As far as generating the control voltage for the filters, I used the same circuitry as the VCA card as shown above. I can’t remember where I came across this design as I’ve had it scribbled in a notebook for a few years now but used it many times over in my modular synth (I’ll post something about that at some point). It is a control voltage ‘attenuversion’ (variable gain from 1 to -1) and offset (+10V to -10V) element. In this setting, it shifts and inverts the +/-10V signal generated by the potentiometer on the front panel to the -120mV to +360mV signal required by the VCA chip. As shown in the schematic I’m just using a cheap and cheerful TL072. I’m looking at using a precision voltage reference instead of the main rails for the generation of this voltage, something to report on later.

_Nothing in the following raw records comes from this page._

(* ===== verification/ConcLocks.v ===== *)
(** * The locks of a request

    A request does its work under the locks of its plan ([lock_plan]): it takes them
    in order, it changes a bucket only while it holds all of them, and it does not
    report success without having held them.  [guarded] says so of a program, and
    the theorem of every request in progress, in every interleaving. *)

From S2P Require Import Prelude RustStr RustPath Paths Checksum EngineError Fs FsFacts Atomic Meta Layer Walk FsBase Listing FsEngine Tidy FsObject FsDelete FsList FsBuckets FsOpen ReadOnly Store Refine Locks Conc Rely ConcStore ConcPut ConcBucket ConcFacts.

#[local] Hint Extern 1 (every _ _ (syscall _ _)) => (by apply every_syscall) : every.
#[local] Hint Extern 1 (every _ _ (atomic _)) => (by apply every_atomic) : every.

Section guarded.
Context {E : Env} {D : DataDir} `{!EnvOk E}.

(** Run with the locks [held] in hand, the program makes a call that may change a
    bucket only while it holds exactly [full]; [seen] records whether it has held
    [full], and [Q] what is left in hand and what was seen at the end. *)
Fixpoint guarded {X A} (full held : list (lock * mode)) (seen : bool) (m : M X A)
    (Q : result A X → list (lock * mode) → bool → Prop) : Prop :=
  match m with
  | Done r => Q r held seen
  | Sys op part k => (held = full ∨ spares_buckets _ op part) ∧ ∀ r, guarded full held seen (k r) Q
  | Now k => ∀ z, guarded full held seen (k z) Q
  | Uuid k => ∀ u, uuid_ok u → guarded full held seen (k u) Q
  | Bound k => ∀ n, guarded full held seen (k n) Q
  | Acquire l md k => guarded full ((l, md) :: held) (seen || bool_decide ((l, md) :: held = full)) k Q
  | Release l md k => guarded full (drop_lock (l, md) held) seen k Q
  | Enter k | Leave k => guarded full held seen k Q
  end.

Section rules.
Context (full : list (lock * mode)).

Lemma guarded_mono {X A} (m : M X A) held seen (Q Q' : _ → _ → _ → Prop) :
  guarded full held seen m Q → (∀ r h s, Q r h s → Q' r h s) → guarded full held seen m Q'.
Proof. intros Hm HQ. revert held seen Hm. induction m; intros held seen; cbn; try naive_solver. Qed.

Lemma guarded_andThen {X Y A B} (m : M X A) (k : result A X → M Y B) held seen Q :
  guarded full held seen m (λ r h s, guarded full h s (k r) Q) → guarded full held seen (andThen m k) Q.
Proof. revert held seen. induction m; intros held seen; cbn; naive_solver. Qed.

Lemma guarded_bind {X A B} (m : M X A) (k : A → M X B) held seen Q :
  guarded full held seen m (λ r h s, match r with Ok a => guarded full h s (k a) Q | Err e => Q (Err e) h s end) →
  guarded full held seen (bind m k) Q.
Proof. intros Hm. apply guarded_andThen. eapply guarded_mono; [exact Hm|]. by intros [a|e]. Qed.

Lemma guarded_mapE {X Y A} (f : X → Y) (m : M X A) held seen Q :
  guarded full held seen m (λ r, Q (map_err f r)) → guarded full held seen (mapE f m) Q.
Proof. intros Hm. by apply guarded_andThen. Qed.

Lemma guarded_with_lock {X A} l md (m : M X A) held seen (Q : _ → _ → _ → Prop) :
  (l, md) ∉ held →
  guarded full ((l, md) :: held) (seen || bool_decide ((l, md) :: held = full)) m
    (λ r h s, h = (l, md) :: held ∧ Q r held s) →
  guarded full held seen (FsEngine.with_lock l md m) Q.
Proof.
  intros Hno Hm. unfold FsEngine.with_lock. apply guarded_bind. cbn [FsEngine.acquire guarded ret].
  apply guarded_bind, guarded_andThen. eapply guarded_mono; [exact Hm|]. intros r h s [-> HQ]. cbn [guarded ret].
  apply guarded_bind. cbn [FsEngine.release guarded ret lift]. by rewrite drop_lock_head.
Qed.

(** Without locks of its own a program may do anything while all locks are held. *)
Lemma guarded_full {X A} (m : M X A) seen (Q : _ → _ → _ → Prop) :
  unlocked m → (∀ r, Q r full seen) → guarded full full seen m Q.
Proof. intros Hm HQ. induction m; cbn in *; naive_solver. Qed.

(** And at any time if it leaves the buckets alone. *)
Lemma guarded_sparing {X A} (m : M X A) held seen (Q : _ → _ → _ → Prop) :
  every spares_buckets (λ _ _, False) m → (∀ r, Q r held seen) → guarded full held seen m Q.
Proof. intros Hm HQ. induction m; cbn in *; naive_solver. Qed.

Lemma guarded_reading {X A} (m : M X A) held seen (Q : _ → _ → _ → Prop) :
  readonly m → unlocked m → (∀ r, Q r held seen) → guarded full held seen m Q.
Proof.
  intros Hm Hu HQ. induction m; cbn in *; try naive_solver.
  destruct Hm as [[Ho Hp] Hm]. split; [|naive_solver]. right. intros d b r'. rewrite Ho. split; [done|]. intros n. by rewrite Hp.
Qed.
End rules.

(** ** Staged files *)

Lemma sparing_open_tmp u : uuid_ok u →
  every spares_buckets (λ _ _, False) (open_new (push (FsEngine.tmp_dir engine) (u ++ b#".tmp"))).
Proof.
  intros [Hpl _]. apply every_atomic. intros d b r. split; [|done]. cbn zeta. rewrite tmp_file_resolve by done.
  destruct (walk_new (vol d) (tmp_file u)) as [[]|]; [|done]. destruct (vol d !! tmp_file u); [done|].
  cbn. apply lookup_insert_ne, tmp_file_bucket.
Qed.

Lemma sparing_write st u buf : resolve (path st) = tmp_file u → every spares_buckets (λ _ _, False) (write_all st buf).
Proof.
  intros Hp. assert (∀ s d b r, vol (append_bytes (tmp_file u) s d) !! (bucket_path b ++ r) = vol d !! (bucket_path b ++ r)) as Ha.
  { intros s d b r. unfold append_bytes. destruct (vol d !! tmp_file u) as [[|data s']|]; [done| |done].
    cbn. apply lookup_insert_ne, tmp_file_bucket. }
  apply every_syscall. intros d b r. rewrite Hp. split; [apply Ha|]. intros n. apply Ha.
Qed.

Lemma sparing_drop {F} st u : resolve (path st) = tmp_file u → every spares_buckets (λ _ _, False) (drop_staged (F:=F) st).
Proof.
  intros Hp. unfold drop_staged. destruct (committed st); [done|]. apply every_bind; [|done].
  apply every_attempt, every_atomic. intros d b r. split; [|done]. rewrite Hp.
  destruct (walk (vol d) (tmp_file u)) as [[|]|]; [done| |done]. cbn. apply lookup_delete_ne, tmp_file_bucket.
Qed.

Lemma guarded_create full held seen (Q : result StagedFile io_error → _ → _ → Prop) :
  (∀ st u, resolve (path st) = tmp_file u → Q (Ok st) held seen) → (∀ e, Q (Err e) held seen) →
  guarded full held seen (create (FsEngine.tmp_dir engine)) Q.
Proof.
  intros HO HE. unfold create. apply guarded_bind. cbn [new_uuid guarded ret]. intros u Hu. cbn zeta.
  apply guarded_bind, guarded_sparing; [by apply sparing_open_tmp|]. intros [[]|e]; [|apply HE].
  apply (HO _ u). apply tmp_file_resolve, Hu.
Qed.

Context {HS : HashCrates} {MD : Md5Crate} {RD : Reads}.
Context `{!Serde VersionManifest, !Serde BucketMeta, !Serde DiskFormat}.

Lemma sparing_stage st u body up : resolve (path st) = tmp_file u →
  every spares_buckets (λ _ _, False) (or_drop st (FsEngine.stage_body st body up)).
Proof.
  intros Hp. pose proof (sparing_drop (F:=EngineError) st u Hp) as Hd.
  assert (∀ l up, every spares_buckets (λ _ _, False) (FsEngine.stage_body st l up)) as Hs.
  { induction l as [|[c|err] l IH]; intros up'; cbn [FsEngine.stage_body]; [done| |done].
    apply every_bind; [by eapply every_mapE, sparing_write|]. intros _. apply IH. }
  unfold or_drop. apply every_bind; [by apply every_attempt|]. intros [a|e]; [done|]. by apply every_bind.
Qed.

As far as setting this circuit up there are a number of trimmers that need to be uhm… trimmed with the assistance of the test points. TP1 allows you to confirm the +/-10V range coming from the potentiometer, TP2 allows you to set the overall range and TP3 allows you to adjust the offset. Easy.
Onto the Master Card. I changed the discrete opamp on this board from the NTP M100c in version 1 to the Melcor 1731 – for no other reason than that I didn’t want to keep buying 2N1711 and 2N2905 transistors which are expensive and use quite a bit of PCB real estate. I have used the Melcor 1731 in some other projects and it sounds fantastic. This discrete opamp is used to drive the output transformers on the main outputs. As far as balancing the Cue/Booth outputs I’m just using a THAT1646. The datasheet notes that you can either simply tie the sense pins to the appropriate output -or- make this connection through a medium value (generally 10uF) bipolar electrolytic cap for lower levels of common mode offset. I have used the chip in both configurations in the past but honestly haven’t made any measurements on the effectiveness.

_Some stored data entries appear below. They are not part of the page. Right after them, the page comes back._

(* ===== verification/Digests.v ===== *)
(** * The digests and base64, concretely

    The hash crates and [base64] enter the model as parameters with the laws their
    documentation states ([HashCrates], [Md5Crate]).  Here are the published
    algorithms behind them (RFC 1321, FIPS 180-4, RFC 4648), for two ends: the laws
    hold of the functions that are really used, and the known answers in the tests of
    the repository can be computed. *)

From S2P Require Import Prelude RustStr RustPath Checksum EngineError Fs Atomic Meta FsBase FsEngine.
From Stdlib Require Import Strings.Byte.

Local Open Scope N_scope.

(** ** Words of 32 bits *)

Definition w32 (n : N) : N := N.land n 0xFFFFFFFF.
Definition add32 (a b : N) : N := w32 (a + b).
Definition not32 (a : N) : N := N.lxor a 0xFFFFFFFF.
Definition rotl (n x : N) : N := w32 (N.lor (N.shiftl x n) (N.shiftr x (32 - n))).
Definition rotr (n x : N) : N := rotl (32 - n) x.

Fixpoint groups {A} (fuel n : nat) (l : list A) : list (list A) :=
  match fuel, l with
  | S fuel, _ :: _ => take n l :: groups fuel n (drop n l)
  | _, _ => []
  end.

Definition split_into {A} (n : nat) (l : list A) : list (list A) := groups (length l) n l.

Definition of_be (l : str) : N := fold_left (λ n b, N.shiftl n 8 + u8 b) l 0.
Definition of_le (l : str) : N := of_be (reverse l).
Definition word_be (n : N) : str := to_be_bytes 4 n.
Definition word_le (n : N) : str := reverse (to_be_bytes 4 n).

(** The message with a one bit, zeros and its length in bits, in blocks of 64 bytes. *)
Definition padded (len : str) (msg : str) : list str :=
  let zeros := ((119 - length msg `mod` 64) `mod` 64)%nat in
  split_into 64 (msg ++ [x80] ++ replicate zeros x00 ++ len).

Definition bits (msg : str) : N := 8 * N.of_nat (length msg).

(** ** MD5 *)

Definition MD5_K : list N :=
  [0xd76aa478; 0xe8c7b756; 0x242070db; 0xc1bdceee; 0xf57c0faf; 0x4787c62a; 0xa8304613; 0xfd469501;
   0x698098d8; 0x8b44f7af; 0xffff5bb1; 0x895cd7be; 0x6b901122; 0xfd987193; 0xa679438e; 0x49b40821;
   0xf61e2562; 0xc040b340; 0x265e5a51; 0xe9b6c7aa; 0xd62f105d; 0x02441453; 0xd8a1e681; 0xe7d3fbc8;
   0x21e1cde6; 0xc33707d6; 0xf4d50d87; 0x455a14ed; 0xa9e3e905; 0xfcefa3f8; 0x676f02d9; 0x8d2a4c8a;
   0xfffa3942; 0x8771f681; 0x6d9d6122; 0xfde5380c; 0xa4beea44; 0x4bdecfa9; 0xf6bb4b60; 0xbebfbc70;
   0x289b7ec6; 0xeaa127fa; 0xd4ef3085; 0x04881d05; 0xd9d4d039; 0xe6db99e5; 0x1fa27cf8; 0xc4ac5665;
   0xf4292244; 0x432aff97; 0xab9423a7; 0xfc93a039; 0x655b59c3; 0x8f0ccc92; 0xffeff47d; 0x85845dd1;
   0x6fa87e4f; 0xfe2ce6e0; 0xa3014314; 0x4e0811a1; 0xf7537e82; 0xbd3af235; 0x2ad7d2bb; 0xeb86d391].

Definition MD5_S : list N :=
  [7; 12; 17; 22; 7; 12; 17; 22; 7; 12; 17; 22; 7; 12; 17; 22; 5; 9; 14; 20; 5; 9; 14; 20; 5; 9; 14; 20; 5; 9; 14; 20;
   4; 11; 16; 23; 4; 11; 16; 23; 4; 11; 16; 23; 4; 11; 16; 23; 6; 10; 15; 21; 6; 10; 15; 21; 6; 10; 15; 21; 6; 10; 15; 21].

Definition md5_round (m : list N) (st : N * N * N * N) (i : nat) : N * N * N * N :=
  let '(a, b, c, d) := st in
  let '(f, g) :=
    if (i <? 16)%nat then (N.lor (N.land b c) (N.land (not32 b) d), i)
    else if (i <? 32)%nat then (N.lor (N.land d b) (N.land (not32 d) c), (5 * i + 1) `mod` 16)%nat
    else if (i <? 48)%nat then (N.lxor b (N.lxor c d), (3 * i + 5) `mod` 16)%nat
    else (N.lxor c (N.lor b (not32 d)), (7 * i) `mod` 16)%nat in
  let f := add32 f (add32 a (add32 (nth i MD5_K 0) (nth g m 0))) in
  (d, add32 b (rotl (nth i MD5_S 0) f), b, c).

Definition md5_block (st : N * N * N * N) (block : str) : N * N * N * N :=
  let m := of_le <$> split_into 4 block in
  let '(a, b, c, d) := st in
  let '(a', b', c', d') := fold_left (md5_round m) (seq 0 64) st in
  (add32 a a', add32 b b', add32 c c', add32 d d').

Definition md5_digest (msg : str) : str :=
  let '(a, b, c, d) := fold_left md5_block (padded (reverse (to_be_bytes 8 (bits msg))) msg)
    (0x67452301, 0xefcdab89, 0x98badcfe, 0x10325476) in
  word_le a ++ word_le b ++ word_le c ++ word_le d.

(** ** SHA-1 *)

(** The message schedule, from the last word back. *)
Fixpoint sha1_schedule (n : nat) (w : list N) : list N :=
  match n with
  | O => w
  | S n =>
      let x := N.lxor (N.lxor (nth 2 w 0) (nth 7 w 0)) (N.lxor (nth 13 w 0) (nth 15 w 0)) in
      sha1_schedule n (rotl 1 x :: w)
  end.

Definition sha1_round (st : N * N * N * N * N) (iw : nat * N) : N * N * N * N * N :=
  let '(a, b, c, d, e) := st in let '(i, w) := iw in
  let '(f, k) :=
    if (i <? 20)%nat then (N.lor (N.land b c) (N.land (not32 b) d), 0x5a827999)
    else if (i <? 40)%nat then (N.lxor b (N.lxor c d), 0x6ed9eba1)
    else if (i <? 60)%nat then (N.lor (N.land b c) (N.lor (N.land b d) (N.land c d)), 0x8f1bbcdc)
    else (N.lxor b (N.lxor c d), 0xca62c1d6) in
  (add32 (rotl 5 a) (add32 f (add32 e (add32 k w))), a, rotl 30 b, c, d).

Definition sha1_block (st : N * N * N * N * N) (block : str) : N * N * N * N * N :=
  let w := reverse (sha1_schedule 64 (reverse (of_be <$> split_into 4 block))) in
  let '(a, b, c, d, e) := st in
  let '(a', b', c', d', e') := fold_left sha1_round (zip (seq 0 80) w) st in
  (add32 a a', add32 b b', add32 c c', add32 d d', add32 e e').

Definition sha1_digest (msg : str) : str :=
  let '(a, b, c, d, e) := fold_left sha1_block (padded (to_be_bytes 8 (bits msg)) msg)
    (0x67452301, 0xefcdab89, 0x98badcfe, 0x10325476, 0xc3d2e1f0) in
  word_be a ++ word_be b ++ word_be c ++ word_be d ++ word_be e.

(** ** SHA-256 *)

(** The constants, as the standard defines them: the first 32 bits of the fractional
    parts of the roots of the first primes, square roots for the state and cube roots
    for the rounds. *)
Definition prime (n : nat) : bool := forallb (λ d, negb (n `mod` d =? 0)%nat) (seq 2 (n - 2)).
Definition PRIMES : list N := Eval vm_compute in N.of_nat <$> filter (λ n, prime n = true) (seq 2 310).

(** The greatest [r] of [bits] more bits than [root] with [r ^ 3 <= n]. *)
Fixpoint cube_root (bits : nat) (n root : N) : N :=
  match bits with
  | O => root
  | S bits =>
      let next := root + 2 ^ N.of_nat bits in
      cube_root bits n (if next * next * next <=? n then next else root)
  end.

Definition SHA256_K : list N := Eval vm_compute in (λ p, w32 (cube_root 36 (p * 2 ^ 96) 0)) <$> PRIMES.

Definition SHA256_H : list N := Eval vm_compute in (λ p, w32 (N.sqrt (p * 2 ^ 64))) <$> take 8 PRIMES.

Fixpoint sha256_schedule (n : nat) (w : list N) : list N :=
  match n with
  | O => w
  | S n =>
      let w2 := nth 1 w 0 in let w15 := nth 14 w 0 in
      let s0 := N.lxor (rotr 7 w15) (N.lxor (rotr 18 w15) (N.shiftr w15 3)) in
      let s1 := N.lxor (rotr 17 w2) (N.lxor (rotr 19 w2) (N.shiftr w2 10)) in
      sha256_schedule n (add32 (nth 15 w 0) (add32 s0 (add32 (nth 6 w 0) s1)) :: w)
  end.

Definition sha256_round (st : list N) (kw : N * N) : list N :=
  match st with
  | [a; b; c; d; e; f; g; h] =>
      let s1 := N.lxor (rotr 6 e) (N.lxor (rotr 11 e) (rotr 25 e)) in
      let ch := N.lxor (N.land e f) (N.land (not32 e) g) in
      let t1 := add32 h (add32 s1 (add32 ch (add32 kw.1 kw.2))) in
      let s0 := N.lxor (rotr 2 a) (N.lxor (rotr 13 a) (rotr 22 a)) in
      let maj := N.lxor (N.land a b) (N.lxor (N.land a c) (N.land b c)) in
      [add32 t1 (add32 s0 maj); a; b; c; add32 d t1; e; f; g]
  | _ => st
  end.

Definition sha256_block (st : list N) (block : str) : list N :=
  let w := reverse (sha256_schedule 48 (reverse (of_be <$> split_into 4 block))) in
  zip_with add32 st (fold_left sha256_round (zip SHA256_K w) st).

Definition sha256_digest (msg : str) : str :=
  concat (word_be <$> fold_left sha256_block (padded (to_be_bytes 8 (bits msg)) msg) SHA256_H).

(** ** Base64, with the standard alphabet and padding *)

Definition BASE64 : str := b#"ABCDEFGHIJKLMNOPQRSTUVWXYZabcdefghijklmnopqrstuvwxyz0123456789+/".
Definition PAD : byte := c#"=".
Definition sextet (n : N) : byte := nth (N.to_nat n) BASE64 x00.

Fixpoint base64 (s : str) : str :=
  match s with
  | a :: b :: c :: s =>
      sextet (u8 a / 4) :: sextet (u8 a mod 4 * 16 + u8 b / 16)
      :: sextet (u8 b mod 16 * 4 + u8 c / 64) :: sextet (u8 c mod 64) :: base64 s
  | [a; b] => [sextet (u8 a / 4); sextet (u8 a mod 4 * 16 + u8 b / 16); sextet (u8 b mod 16 * 4); PAD]
  | [a] => [sextet (u8 a / 4); sextet (u8 a mod 4 * 16); PAD; PAD]
  | [] => []
  end.

(** ** Known answers *)

Definition hex (s : str) : str :=
  concat ((λ b, let d i := nth (N.to_nat i) (b#"0123456789abcdef") x00 in [d (u8 b / 16); d (u8 b mod 16)]) <$> s).

Example md5_known : hex (md5_digest (b#"hello world")) = b#"5eb63bbbe01eeed093cb22bb8f5acdc3".
Proof. by vm_compute. Qed.
Example sha1_known : hex (sha1_digest (b#"abc")) = b#"a9993e364706816aba3e25717850c26c9cd0d89d".
Proof. by vm_compute. Qed.
Example sha256_known :
  hex (sha256_digest (b#"abc")) = b#"ba7816bf8f01cfea414140de5dae2223b00361a396177a9cb410ff61f20015ad".
Proof. by vm_compute. Qed.

(** ** Reading base64 back *)

(** The value of a letter; padding has none. *)
Definition value (c : byte) : option N :=
  (λ ix : nat * byte, N.of_nat ix.1) <$> list_find (λ x, x = c) BASE64.

Fixpoint unbase64 (s : str) : option str :=
  match s with
  | w :: x :: y :: z :: s =>
      match value w, value x, value y, value z with
      | Some w, Some x, Some y, Some z =>
          (λ r, as_u8 (w * 4 + x / 16) :: as_u8 (x mod 16 * 16 + y / 4) :: as_u8 (y mod 4 * 64 + z) :: r) <$> unbase64 s
      | Some w, Some x, Some y, None => Some [as_u8 (w * 4 + x / 16); as_u8 (x mod 16 * 16 + y / 4)]
      | Some w, Some x, None, _ => Some [as_u8 (w * 4 + x / 16)]
      | _, _, _, _ => None
      end
  | [] => Some []
  | _ => None
  end.

(** Everything below 64, decided. *)
Lemma below_64 (P : N → bool) : forallb P (N.of_nat <$> seq 0 64) = true → ∀ n, n < 64 → P n = true.
Proof.
  rewrite forallb_forall. intros H n Hn. apply H, list_elem_of_In, list_elem_of_fmap. exists (N.to_nat n).
  rewrite elem_of_seq. lia.
Qed.

Lemma value_sextet n : n < 64 → value (sextet n) = Some n.
Proof.
  intros Hn. assert (bool_decide (value (sextet n) = Some n) = true) as Hb; [|by apply bool_decide_eq_true in Hb].
  revert n Hn. apply (below_64 (λ n, bool_decide (value (sextet n) = Some n))). by vm_compute.
Qed.

Lemma sextet_ascii n : n < 64 → u8 (sextet n) < 0x80.
Proof.
  intros Hn. apply N.ltb_lt. revert n Hn. apply (below_64 (λ n, u8 (sextet n) <? 0x80)). by vm_compute.
Qed.

Lemma value_pad : value PAD = None.
Proof. by vm_compute. Qed.

(** Putting a byte together from the two letters it is spread over. *)
Lemma join_bits d a x : 0 < d → x < d → (a * d + x) / d = a ∧ (a * d + x) mod d = x.
Proof.
  intros Hd Hx. rewrite N.div_add_l, N.div_small, N.add_0_r by lia. split; [done|].
  rewrite N.add_comm, N.Div0.mod_add. by apply N.mod_small.
Qed.

Lemma byte_parts b d : 0 < d → as_u8 (u8 b / d * d + u8 b mod d) = b.
Proof. intros Hd. rewrite (N.mul_comm (u8 b / d)), <- N.div_mod by lia. apply u8_as_u8. Qed.

Lemma part_bounds b : u8 b / 4 < 64 ∧ u8 b mod 4 < 4 ∧ u8 b / 16 < 16 ∧ u8 b mod 16 < 16 ∧ u8 b / 64 < 4 ∧ u8 b mod 64 < 64.
Proof.
  pose proof (u8_lt b). split_and!; try (by apply N.mod_lt); apply N.Div0.div_lt_upper_bound; lia.
Qed.

Lemma unbase64_base64 s : unbase64 (base64 s) = Some s.
Proof.
  assert (∀ n s, (length s ≤ n)%nat → unbase64 (base64 s) = Some s) as H; [|by apply (H (length s))].
  clear s. induction n as [|n IH]; intros s Hs; [by destruct s; cbn in Hs; [|lia]|].
  destruct s as [|a [|b [|c s]]]; [done|..]; cbn [base64 unbase64];
    pose proof (part_bounds a) as (? & ? & _); try pose proof (part_bounds b) as (_ & _ & ? & ? & _);
    try pose proof (part_bounds c) as (_ & _ & _ & _ & ? & ?); rewrite !value_sextet by lia; rewrite ?value_pad.
  - rewrite <- (N.add_0_r (u8 a mod 4 * 16)). destruct (join_bits 16 (u8 a mod 4) 0) as [-> _]; [lia..|]. by rewrite byte_parts.
  - destruct (join_bits 16 (u8 a mod 4) (u8 b / 16)) as [-> ->]; [lia..|]. rewrite byte_parts by lia.
    rewrite <- (N.add_0_r (u8 b mod 16 * 4)). destruct (join_bits 4 (u8 b mod 16) 0) as [-> _]; [lia..|]. by rewrite byte_parts.
  - destruct (join_bits 16 (u8 a mod 4) (u8 b / 16)) as [-> ->]; [lia..|]. rewrite byte_parts by lia.
    destruct (join_bits 4 (u8 b mod 16) (u8 c / 64)) as [-> ->]; [lia..|]. rewrite !byte_parts by lia.
    rewrite IH by (cbn in Hs; lia). done.
Qed.

Lemma base64_ascii s : Forall (λ x, u8 x < 0x80) (base64 s).
Proof.
  assert (∀ n s, (length s ≤ n)%nat → Forall (λ x, u8 x < 0x80) (base64 s)) as H; [|by apply (H (length s))].
  clear s. induction n as [|n IH]; intros s Hs; [by destruct s; cbn in Hs; [constructor|lia]|].
  destruct s as [|a [|b [|c s]]]; cbn [base64];
    try pose proof (part_bounds a) as (? & ? & _); try pose proof (part_bounds b) as (_ & _ & ? & ? & _);
    try pose proof (part_bounds c) as (_ & _ & _ & _ & ? & ?);
    repeat constructor; try (apply sextet_ascii; lia). apply IH. cbn in Hs. lia.
Qed.

(** ** The crates *)

#[local] Instance standard_crates : HashCrates := {|
  crc32_state := N; crc32_new := u32_MAX;
  crc32_update h data := fold_left (λ crc b, crc32_reflected_step crc b 0xEDB88320) data h;
  crc32_finalize h := N.lxor h u32_MAX;
  sha1_state := str; sha1_new := []; sha1_update := app; sha1_finalize := sha1_digest;
  sha256_state := str; sha256_new := []; sha256_update := app; sha256_finalize := sha256_digest;
  base64_encode := base64
|}.

#[local] Instance standard_md5 : Md5Crate :=
  {| md5 := str; md5_new := []; md5_update := app; md5_finalize := md5_digest |}.

(** The laws the theorems ask of the crates hold of the published algorithms. *)
Lemma standard_crates_laws : HashCratesLaws standard_crates.
Proof.
  split; try done.
  - intros h a b. cbn. by rewrite fold_left_app.
  - intros h. apply app_nil_r.
  - intros h a b. symmetry. apply app_assoc.
  - intros h. apply app_nil_r.
  - intros h a b. symmetry. apply app_assoc.
  - intros s s' Heq. apply (f_equal unbase64) in Heq. cbn in Heq. rewrite !unbase64_base64 in Heq. by injection Heq.
  - intros s. apply utf8_ascii, base64_ascii.
Qed.

Lemma standard_md5_laws : Md5Laws standard_md5.
Proof. split; cbn; [intros s a b; symmetry; apply app_assoc|intros s; apply app_nil_r]. Qed.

Anyway, the whole things works quite well. I have been testing the cards in the motherboard lately and it seems hunky dory.
I haven’t gone into the pinout for each card yet, so will now. These are standardised across all cards as below:
Signal or analog grounds are kept separate from the power decoupling grounds for obvious reasons. On most cards the grounding for the left and right channels are separate as well. The need for two inputs is due to the summing card. Dimensions for the cards are 3.1 by 3.9 inches. They all have mounting holes on either side of the connector. Here is a screenshot of my template card:
Anyway, that’s all for today.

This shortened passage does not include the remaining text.